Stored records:
(* ===== verification/CrashDemo.v ===== *)
(** * A crash on the filesystem store

    The service of [ServiceDemo] on a directory: the process is stopped while the
    first cycle writes its snapshot, leaving a temporary file; the next process
    starts and completes a cycle. *)

From S2P Require Import Prelude Model ContentId Diff Tsl CertBody Slices Extract Internal Store.
From S2P Require Import Fetcher Verify Sources Pipeline PipelineProps Cycle Telemetry Manager ManagerProps.
From S2P Require Import Service Concurrent Provenance Wellformed Crash Ledger Samples Demo ServiceDemo.

(** A disk without faults, and one whose [n]-th operation on writes five bytes and fails. *)
Definition sound_Disk : Disk := {| disk_fault := fun _ => None; disk_unreadable := fun _ => false |}.
Definition cut_Disk (n : nat) : Disk :=
  {| disk_fault := fun k => if bool_decide (n <= k)%nat then Some 5%nat else None; disk_unreadable := fun _ => false |}.

#[local] Existing Instances toy_X509 toy_Asn1 double_GoAlloc merge_GoSort list_GoRange demo_XmlDsig demo_XML svc_Codec svc_CodecLaws svc_Files toy_Yaml.
#[local] Instance crash_net : Net := svc_Net 2.
#[local] Instance crash_refresher : Refresher := svc_Refresher 2 svc_Codec.
#[local] Instance crash_laws : RefresherLaws.
Proof. exact (@Pipeline_laws _ toy_Asn1 double_GoAlloc _ _ _ demo_XmlDsig demo_XML _ _ _ svc_cfg _). Qed.
#[local] Instance crash_store : Store FS := @FS_Store svc_Codec sound_Disk "/data".
#[local] Instance crash_store_laws : StoreLaws FS := @FS_StoreLaws svc_Codec svc_CodecLaws "/data" sound_Disk.
#[local] Instance crash_torn : Interruptible FS := FS_Interruptible "/data".
#[local] Instance crash_torn_laws : InterruptibleLaws FS := FS_InterruptibleLaws "/data" (DI := sound_Disk).

Definition crash_m0 : Manager FS := (Start "/seed.der" (NewManager (mkFS ∅ 0) svc_world [])).2.

(** The cycle as it comes to its save, and the store after the interrupted write. *)
Definition crash_save : option (Snapshot * FS * world) := nth_save 3 Refresh_prog crash_m0.
Definition crash_left : FS :=
  from_option (fun '(s, f, _) => (@SaveSnapshot FS (@FS_Store svc_Codec (cut_Disk (S (fs_ops f))) "/data") s f).2) (mkFS ∅ 0) crash_save.

(** The next process: a client of its own, the events and loads of the last one behind it. *)
Definition crash_world : world := from_option snd svc_world crash_save.
Definition crash_next : world := mkWorld ∅ ∅ [] (w_events crash_world) ∅ (w_loads crash_world).
Definition crash_m1 : Manager FS := (Start "" (NewManager (Reopen crash_left) crash_next [])).2.
Definition crash_m2 : Manager FS := default crash_m1 (exec OpRefresh crash_m1).
Definition crash_m3 : Manager FS := default crash_m2 (exec OpRefresh crash_m2).

Lemma crash_stopped : stopped Refresh_prog crash_m0 crash_left crash_world.
Proof.
  unfold crash_left, crash_world. destruct crash_save as [[[s f] w]|] eqn:E.
  - eapply nth_save_stopped; [exact E|]. by eexists.
  - exfalso. assert (H : bool_decide (is_Some crash_save) = true) by (vm_compute; reflexivity). by rewrite E in H.
Qed.

(** The unfinished file is there, behind no key of the store. *)
Example crash_left_files :
  fst <$> map_to_list (delete "/data/bootstrap-latest.json" (delete "/data/bootstrap/v0001.json" (fs_files crash_left))) =
    ["/data/" +:+ snapshotKey svc_s1 +:+ ".tmp"].
Proof. vm_compute. reflexivity. Qed.

Lemma crash_installed : installed crash_m0.
Proof.
  exists (mkFS ∅ 0), svc_world, "/seed.der". split; [vm_compute; reflexivity|]. split; [vm_compute; reflexivity|].
  unfold crash_m0. destruct (Start _ _) as [[[]|e] m] eqn:E; [reflexivity|]. exfalso. vm_compute in E. discriminate E.
Qed.

Lemma crash_boots : boots crash_left crash_world crash_m1.
Proof.
  apply (boots_up crash_left crash_world crash_next [] ""); [by split|]. unfold crash_m1.
  destruct (Start "" _) as [[[]|e] m] eqn:E; [reflexivity|]. exfalso. vm_compute in E. discriminate E.
Qed.

Lemma crash_refreshes m : life m (default m (exec OpRefresh m)).
Proof. destruct (exec OpRefresh m) as [m'|] eqn:E; [|constructor]. eapply (life_op _ OpRefresh); [exact E|constructor]. Qed.

Lemma crash_life : life crash_m0 crash_m2.
Proof. eapply (life_crash _ OpRefresh); [reflexivity|exact crash_stopped|exact crash_boots|exact (crash_refreshes crash_m1)]. Qed.

(** ** Witnesses *)

Lemma crash_atomic_witness :
  held_bootstrap crash_left = held_bootstrap (m_store crash_m0) /\
  (held_snapshot crash_left = held_snapshot (m_store crash_m0) \/
   exists s, built crash_m0 crash_world OpRefresh s /\ held_snapshot crash_left = Ok (Some (stored s))).
Proof. exact (crash_atomic OpRefresh Refresh_prog crash_m0 crash_left crash_world eq_refl crash_stopped). Defined.

(** After the crash a cycle serves and stores the first snapshot; the next cycle's
    comes down from it. *)
Lemma crash_recovery_witness :
  m_active crash_m3 = Some svc_s2 /\ m_bootstrap crash_m3 = Some svc_boot /\ identified svc_s2 /\
  descends svc_cfg svc_boot (eq svc_s1) svc_s2.
Proof.
  destruct (@crash_recovery _ toy_Asn1 double_GoAlloc _ _ _ demo_XmlDsig demo_XML _ _ svc_cfg _ _ FS _ _ _ _
    crash_m0 crash_m2 crash_m3 crash_installed crash_life (crash_refreshes crash_m2)) as (boot & Hb & Hb3 & _ & Hs & _ & Hd).
  assert (E : boot = svc_boot) by (assert (H : m_bootstrap crash_m0 = Some svc_boot) by (vm_compute; reflexivity); congruence).
  subst boot.
  assert (Ha : bool_decide (m_active crash_m2 = Some svc_s1) = true) by (vm_compute; reflexivity).
  assert (Ha3 : bool_decide (m_active crash_m3 = Some svc_s2) = true) by (vm_compute; reflexivity).
  assert (Hh : match held_snapshot (m_store crash_m2) with Ok o => bool_decide (o = Some (stored svc_s1)) | Err _ => false end = true)
    by (vm_compute; reflexivity).
  destruct (held_snapshot (m_store crash_m2)) as [o|e] eqn:Eh; [|discriminate Hh].
  apply bool_decide_eq_true in Ha, Ha3, Hh. subst o. split; [exact Ha3|]. split; [exact Hb3|].
  split; [exact (proj2 (proj2 (Hs svc_s2 (or_introl Ha3))))|].
  destruct (Hd (stored svc_s1) eq_refl) as (_ & _ & H). exact (proj2 (H svc_s2 (or_introl Ha3)) svc_s1 Ha eq_refl).
Defined.

Lemma service_refines_ledger_witness :
  exists boot L, rtc (lstep svc_cfg boot) ledger_init L /\ lg_served L = Some svc_s1.
Proof.
  destruct (@service_refines_ledger _ toy_Asn1 double_GoAlloc _ _ _ demo_XmlDsig demo_XML _ _ svc_cfg _ _ FS _ _ _ _
    crash_m0 crash_m2 crash_installed crash_life) as (boot & L & _ & HL & _ & Hs & _).
  exists boot, L. split; [exact HL|].
  assert (Ha : bool_decide (m_active crash_m2 = Some svc_s1) = true) by (vm_compute; reflexivity).
  apply bool_decide_eq_true in Ha. rewrite <-Hs. exact Ha.
Defined.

What you have to do: Each line above needs to be written out again exactly.

Your response:
(* ===== verification/CrashDemo.v ===== *)
(** * A crash on the filesystem store

    The service of [ServiceDemo] on a directory: the process is stopped while the
    first cycle writes its snapshot, leaving a temporary file; the next process
    starts and completes a cycle. *)

From S2P Require Import Prelude Model ContentId Diff Tsl CertBody Slices Extract Internal Store.
From S2P Require Import Fetcher Verify Sources Pipeline PipelineProps Cycle Telemetry Manager ManagerProps.
From S2P Require Import Service Concurrent Provenance Wellformed Crash Ledger Samples Demo ServiceDemo.

(** A disk without faults, and one whose [n]-th operation on writes five bytes and fails. *)
Definition sound_Disk : Disk := {| disk_fault := fun _ => None; disk_unreadable := fun _ => false |}.
Definition cut_Disk (n : nat) : Disk :=
  {| disk_fault := fun k => if bool_decide (n <= k)%nat then Some 5%nat else None; disk_unreadable := fun _ => false |}.

#[local] Existing Instances toy_X509 toy_Asn1 double_GoAlloc merge_GoSort list_GoRange demo_XmlDsig demo_XML svc_Codec svc_CodecLaws svc_Files toy_Yaml.
#[local] Instance crash_net : Net := svc_Net 2.
#[local] Instance crash_refresher : Refresher := svc_Refresher 2 svc_Codec.
#[local] Instance crash_laws : RefresherLaws.
Proof. exact (@Pipeline_laws _ toy_Asn1 double_GoAlloc _ _ _ demo_XmlDsig demo_XML _ _ _ svc_cfg _). Qed.
#[local] Instance crash_store : Store FS := @FS_Store svc_Codec sound_Disk "/data".
#[local] Instance crash_store_laws : StoreLaws FS := @FS_StoreLaws svc_Codec svc_CodecLaws "/data" sound_Disk.
#[local] Instance crash_torn : Interruptible FS := FS_Interruptible "/data".
#[local] Instance crash_torn_laws : InterruptibleLaws FS := FS_InterruptibleLaws "/data" (DI := sound_Disk).

Definition crash_m0 : Manager FS := (Start "/seed.der" (NewManager (mkFS ∅ 0) svc_world [])).2.

(** The cycle as it comes to its save, and the store after the interrupted write. *)
Definition crash_save : option (Snapshot * FS * world) := nth_save 3 Refresh_prog crash_m0.
Definition crash_left : FS :=
  from_option (fun '(s, f, _) => (@SaveSnapshot FS (@FS_Store svc_Codec (cut_Disk (S (fs_ops f))) "/data") s f).2) (mkFS ∅ 0) crash_save.

(** The next process: a client of its own, the events and loads of the last one behind it. *)
Definition crash_world : world := from_option snd svc_world crash_save.
Definition crash_next : world := mkWorld ∅ ∅ [] (w_events crash_world) ∅ (w_loads crash_world).
Definition crash_m1 : Manager FS := (Start "" (NewManager (Reopen crash_left) crash_next [])).2.
Definition crash_m2 : Manager FS := default crash_m1 (exec OpRefresh crash_m1).
Definition crash_m3 : Manager FS := default crash_m2 (exec OpRefresh crash_m2).

Lemma crash_stopped : stopped Refresh_prog crash_m0 crash_left crash_world.
Proof.
  unfold crash_left, crash_world. destruct crash_save as [[[s f] w]|] eqn:E.
  - eapply nth_save_stopped; [exact E|]. by eexists.
  - exfalso. assert (H : bool_decide (is_Some crash_save) = true) by (vm_compute; reflexivity). by rewrite E in H.
Qed.

(** The unfinished file is there, behind no key of the store. *)
Example crash_left_files :
  fst <$> map_to_list (delete "/data/bootstrap-latest.json" (delete "/data/bootstrap/v0001.json" (fs_files crash_left))) =
    ["/data/" +:+ snapshotKey svc_s1 +:+ ".tmp"].
Proof. vm_compute. reflexivity. Qed.

Lemma crash_installed : installed crash_m0.
Proof.
  exists (mkFS ∅ 0), svc_world, "/seed.der". split; [vm_compute; reflexivity|]. split; [vm_compute; reflexivity|].
  unfold crash_m0. destruct (Start _ _) as [[[]|e] m] eqn:E; [reflexivity|]. exfalso. vm_compute in E. discriminate E.
Qed.

Lemma crash_boots : boots crash_left crash_world crash_m1.
Proof.
  apply (boots_up crash_left crash_world crash_next [] ""); [by split|]. unfold crash_m1.
  destruct (Start "" _) as [[[]|e] m] eqn:E; [reflexivity|]. exfalso. vm_compute in E. discriminate E.
Qed.

Lemma crash_refreshes m : life m (default m (exec OpRefresh m)).
Proof. destruct (exec OpRefresh m) as [m'|] eqn:E; [|constructor]. eapply (life_op _ OpRefresh); [exact E|constructor]. Qed.

Lemma crash_life : life crash_m0 crash_m2.
Proof. eapply (life_crash _ OpRefresh); [reflexivity|exact crash_stopped|exact crash_boots|exact (crash_refreshes crash_m1)]. Qed.

(** ** Witnesses *)

Lemma crash_atomic_witness :
  held_bootstrap crash_left = held_bootstrap (m_store crash_m0) /\
  (held_snapshot crash_left = held_snapshot (m_store crash_m0) \/
   exists s, built crash_m0 crash_world OpRefresh s /\ held_snapshot crash_left = Ok (Some (stored s))).
Proof. exact (crash_atomic OpRefresh Refresh_prog crash_m0 crash_left crash_world eq_refl crash_stopped). Defined.

(** After the crash a cycle serves and stores the first snapshot; the next cycle's
    comes down from it. *)
Lemma crash_recovery_witness :
  m_active crash_m3 = Some svc_s2 /\ m_bootstrap crash_m3 = Some svc_boot /\ identified svc_s2 /\
  descends svc_cfg svc_boot (eq svc_s1) svc_s2.
Proof.
  destruct (@crash_recovery _ toy_Asn1 double_GoAlloc _ _ _ demo_XmlDsig demo_XML _ _ svc_cfg _ _ FS _ _ _ _
    crash_m0 crash_m2 crash_m3 crash_installed crash_life (crash_refreshes crash_m2)) as (boot & Hb & Hb3 & _ & Hs & _ & Hd).
  assert (E : boot = svc_boot) by (assert (H : m_bootstrap crash_m0 = Some svc_boot) by (vm_compute; reflexivity); congruence).
  subst boot.
  assert (Ha : bool_decide (m_active crash_m2 = Some svc_s1) = true) by (vm_compute; reflexivity).
  assert (Ha3 : bool_decide (m_active crash_m3 = Some svc_s2) = true) by (vm_compute; reflexivity).
  assert (Hh : match held_snapshot (m_store crash_m2) with Ok o => bool_decide (o = Some (stored svc_s1)) | Err _ => false end = true)
    by (vm_compute; reflexivity).
  destruct (held_snapshot (m_store crash_m2)) as [o|e] eqn:Eh; [|discriminate Hh].
  apply bool_decide_eq_true in Ha, Ha3, Hh. subst o. split; [exact Ha3|]. split; [exact Hb3|].
  split; [exact (proj2 (proj2 (Hs svc_s2 (or_introl Ha3))))|].
  destruct (Hd (stored svc_s1) eq_refl) as (_ & _ & H). exact (proj2 (H svc_s2 (or_introl Ha3)) svc_s1 Ha eq_refl).
Defined.

Lemma service_refines_ledger_witness :
  exists boot L, rtc (lstep svc_cfg boot) ledger_init L /\ lg_served L = Some svc_s1.
Proof.
  destruct (@service_refines_ledger _ toy_Asn1 double_GoAlloc _ _ _ demo_XmlDsig demo_XML _ _ svc_cfg _ _ FS _ _ _ _
    crash_m0 crash_m2 crash_installed crash_life) as (boot & L & _ & HL & _ & Hs & _).
  exists boot, L. split; [exact HL|].
  assert (Ha : bool_decide (m_active crash_m2 = Some svc_s1) = true) by (vm_compute; reflexivity).
  apply bool_decide_eq_true in Ha. rewrite <-Hs. exact Ha.
Defined.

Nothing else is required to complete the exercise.